» **EXERCISE**:
All that is wanted is a word-for-word copy of the data from its first line to the line containing "es); [| |done|].", both included.

» **INFORMATION PROVIDED**:

Lemma apply_accepts chunks es a chunk :
  streamed chunks es a -> (existsb terminal chunks = true -> chunk_pieces chunk = []) ->
  agree (deltas (pieces (chunks ++ [chunk]))) -> exists es' a', apply chunk a = (Ok es', a').
Proof.
  intros [Ha Hs _ _ _ _] Hq Hag. rewrite <- Hs in Hq. rewrite pieces_snoc in Hag. unfold apply, bind, modify.
  pose proof (note_spec chunk a) as (N1 & _ & _ & _ & N5). cbn zeta in *.
  set (a1 := note_usage chunk (note_error chunk a)) in *. clearbody a1. pose proof (N5 _ _ Ha) as Ha1.
  set (I := fun cs es a => assembled (pieces chunks ++ (cs ≫= choice_pieces)) es a /\ sa_sealed a = sa_sealed a1).
  assert (Hd : exists es2 a3, each apply_choice (wk_choices chunk) a1 = (Ok es2, a3)).
  { apply (each_accepts _ I (wk_choices chunk)) with (xs := []) (es := es); [| |done|].
    - intros c cs es' a' es'' a'' [Hi He] Hx. destruct (choice_spec _ _ _ _ _ _ Hi Hx) as (Hi' & E & _).
      split; [|congruence]. rewrite bind_app. cbn [mbind list_bind]. by rewrite app_nil_r, app_assoc.
    - intros c cs cs' es' a' Hw [Hi He]. unfold chunk_pieces in *. rewrite Hw, !bind_app in Hq, Hag.
      cbn [mbind list_bind] in Hq, Hag. rewrite app_nil_r in Hq, Hag.
      eapply choice_accepts; [exact Hi| |].
      + rewrite He, N1. intros Ht. specialize (Hq Ht). by apply app_eq_nil in Hq as [[_ Hq]%app_eq_nil _].
      + rewrite !app_assoc, deltas_app in Hag. by apply agree_app in Hag.
    - split; [by rewrite app_nil_r|done]. }
  destruct Hd as (es2 & a3 & ->). by eexists _, _.
Qed.

(** A stream that speaks after its end, or whose identities disagree. *)
Definition coherent (chunks : list WireChunk) : Prop :=
  agree (deltas (pieces chunks)) /\
  forall before after, chunks = before ++ after -> existsb terminal before = true -> pieces after = [].

Lemma streamed_all chunks es a :
  each apply chunks default_accumulator = (Ok es, a) -> streamed chunks es a.
Proof.
  intros He. apply (each_spec apply streamed) with (xs := []) (es := []) (s := default_accumulator); [|apply streamed_start|done].
  intros x xs es0 s es' s'. apply streamed_apply.
Qed.

Lemma stream_accepted chunks :
  coherent chunks -> exists es a, each apply chunks default_accumulator = (Ok es, a).
Proof.
  intros [Hag Hq].
  apply (each_accepts apply streamed chunks) with (xs := []) (es := []); [| |done|apply streamed_start].
  - intros x xs es s es' s'. apply streamed_apply.
  - intros c cs cs' es a Hw Hs. eapply apply_accepts; [exact Hs| |].
    + intros Ht. rewrite <- app_assoc in Hw. specialize (Hq cs _ Hw Ht).
      unfold pieces in Hq. rewrite bind_app in Hq. apply app_eq_nil in Hq as [Hq _]. cbn in Hq. by rewrite app_nil_r in Hq.
    + rewrite Hw in Hag. unfold pieces in *. rewrite bind_app, deltas_app in Hag. by apply agree_app in Hag.
Qed.

(** ** The final answer *)

Section answers.
Context `{WJ : WireJson}.

(** What [finalize] makes of a slot. *)
Definition call_of (slot : AccToolCall) (call : ToolCall) : Prop :=
  ac_id slot = Some (tl_id call) /\ tl_id call <> [] /\ ac_name slot = Some (tl_name call) /\ tl_name call <> [] /\
  parse_arguments_strict (ac_arguments slot) = Ok (tl_arguments call).

Lemma finalize_call_ok slot call : finalize_call slot = Ok call -> call_of slot call.
Proof.
  unfold finalize_call, call_of. destruct (ac_id slot) as [[|i id]|]; cbn [non_empty ok_or rbind]; try done.
  destruct (ac_name slot) as [[|n name]|]; cbn [non_empty ok_or rbind]; try done.
  destruct (parse_arguments_strict _); cbn [map_err rbind]; [|done]. intros [= <-]. done.
Qed.

Lemma finalize_calls_ok slots calls : finalize_calls slots = Ok calls -> Forall2 call_of slots calls.
Proof.
  revert calls. induction slots as [|slot slots IH]; intros calls; cbn [finalize_calls]; [intros [= <-]; constructor|].
  destruct (finalize_call slot) as [call|] eqn:Ec; cbn [rbind]; [|done].
  destruct (finalize_calls slots) as [rest|]; cbn [rbind]; [|done]. intros [= <-].
  constructor; [by apply finalize_call_ok|by apply IH].
Qed.

(** Distinct calls have distinct ids. *)
Lemma call_ids_NoDup ds calls : agree ds -> Forall2 call_of (reassembled ds) calls -> NoDup (tl_id <$> calls).
Proof.
  intros (_ & _ & Hone) Hf. unfold reassembled in Hf. pose proof (indexes_NoDup ds) as Hnd.
  revert calls Hf. induction Hnd as [|i l Hi Hnd IH]; intros calls Hf; inversion Hf as [|s c ss cs Hc Hcs]; subst; [constructor|].
  cbn [fmap list_fmap]. constructor; [|by apply IH].
  intros (c' & Hid & Hin)%list_elem_of_fmap. apply list_elem_of_lookup in Hin as [k Hk].
  destruct (Forall2_lookup_r _ _ _ _ _ Hcs Hk) as (s' & Hs' & Hc'). rewrite list_lookup_fmap in Hs'.
  destruct (l !! k) as [j|] eqn:Ej; [|done]. injection Hs' as <-.
  destruct Hc as (Hc & _), Hc' as (Hc' & _). cbn [slot_at ac_id] in Hc, Hc'. apply head_elem in Hc, Hc'.
  rewrite <- Hid in Hc'. rewrite (Hone _ _ _ Hc Hc') in Hi. apply Hi. by apply list_elem_of_lookup_2 with k.
Qed.

(** ** The read loop *)

Section loop.
Context (codec : ToolNameCodec) (max_stream_bytes : N) (sink : nat -> AgentResult unit).

(** The events before the marker, and whether the marker came. *)
Fixpoint received (f : SseEventFramer) (items : list StreamItem) : list SseEvent * bool :=
  match items with
  | [] =>
      match (finish f).1 with
      | Some event => if decide (se_data event = DONE_MARKER) then ([], true) else ([event], false)
      | None => ([], false)
      end
  | Line line :: items =>
      match push_line line f with
      | (Ok (Some event), f) =>
          if decide (se_data event = DONE_MARKER) then ([], true)
          else let '(events, saw_done) := received f items in (event :: events, saw_done)
      | (_, f) => received f items
      end
  | _ :: _ => ([], false)
  end.

Definition decoded (event : SseEvent) : option WireChunk :=
  match parse_wire_chunk (se_data event) with Ok chunk => chunk | Err _ => None end.

Definition stream_chunks (items : list StreamItem) : list WireChunk :=
  omap decoded (received (new_framer max_stream_bytes) items).1.

Record reading (chunks : list WireChunk) (es : list ModelChunk) (r : Reader) : Prop := {
  re_streamed : streamed chunks es (rd_accumulator r);
  re_handed : rd_handed r = remap_chunk codec <$> es;
}.

Lemma forward_ok es events r r' :
  rd_handed r = remap_chunk codec <$> es -> forward codec sink events r = (Ok tt, r') ->
  rd_handed r' = remap_chunk codec <$> es ++ events /\ rd_accumulator r' = rd_accumulator r /\
  rd_framer r' = rd_framer r.
Proof.
  revert es r. induction events as [|e events IH]; intros es r Hh; cbn [forward].
  - intros [= <-]. by rewrite app_nil_r.
  - unfold bind, on_chunk. destruct (sink _) as [[]|]; cbn [map_err]; [|done]. intros Hf.
    rewrite cons_middle, app_assoc. apply (IH (es ++ [e])) in Hf; [done|]. cbn. by rewrite Hh, fmap_app.
Qed.

Lemma forward_framer events r : rd_framer (forward codec sink events r).2 = rd_framer r.
Proof.
  revert r. induction events as [|e events IH]; intros r; [done|]. cbn [forward]. unfold bind, on_chunk.
  destruct (sink _); cbn [map_err]; [by rewrite IH|done].
Qed.

Lemma take_payload_framer data r : rd_framer (take_payload codec sink data r).2 = rd_framer r.
Proof.
  unfold take_payload, bind, lift. destruct (parse_wire_chunk data) as [[chunk|]|]; cbn [map_err]; [|done|done].
  unfold on_accumulator. destruct (apply chunk (rd_accumulator r)) as [[events|] a]; cbn [map_err]; [|done].
  by rewrite forward_framer.
Qed.

Lemma take_payload_ok chunks es data r r' :
  reading chunks es r -> take_payload codec sink data r = (Ok tt, r') ->
  exists es', reading (chunks ++ option_list (match parse_wire_chunk data with Ok chunk => chunk | Err _ => None end)) es' r' /\
    rd_framer r' = rd_framer r.
Proof.
  intros [Hs Hh]. unfold take_payload, bind, lift. destruct (parse_wire_chunk data) as [[chunk|]|]; cbn [map_err]; [| |done].
  - unfold on_accumulator. destruct (apply chunk (rd_accumulator r)) as [[events|] a] eqn:Ea; cbn [map_err]; [|done].
    intros Hf. destruct (forward_ok es _ (set_accumulator a r) _ Hh Hf) as (Hh' & Ha & Hfr).
    exists (es ++ events). split; [|done]. constructor; [|done]. rewrite Ha. by eapply streamed_apply.
  - intros [= <-]. exists es. by rewrite app_nil_r.
Qed.

Lemma omap_cons_list {A B} (f : A -> option B) x l : omap f (x :: l) = option_list (f x) ++ omap f l.
Proof. cbn. by destruct (f x). Qed.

» **FINAL ANSWER**:
Lemma apply_accepts chunks es a chunk :
  streamed chunks es a -> (existsb terminal chunks = true -> chunk_pieces chunk = []) ->
  agree (deltas (pieces (chunks ++ [chunk]))) -> exists es' a', apply chunk a = (Ok es', a').
Proof.
  intros [Ha Hs _ _ _ _] Hq Hag. rewrite <- Hs in Hq. rewrite pieces_snoc in Hag. unfold apply, bind, modify.
  pose proof (note_spec chunk a) as (N1 & _ & _ & _ & N5). cbn zeta in *.
  set (a1 := note_usage chunk (note_error chunk a)) in *. clearbody a1. pose proof (N5 _ _ Ha) as Ha1.
  set (I := fun cs es a => assembled (pieces chunks ++ (cs ≫= choice_pieces)) es a /\ sa_sealed a = sa_sealed a1).
  assert (Hd : exists es2 a3, each apply_choice (wk_choices chunk) a1 = (Ok es2, a3)).
  { apply (each_accepts _ I (wk_choices chunk)) with (xs := []) (es := es); [| |done|].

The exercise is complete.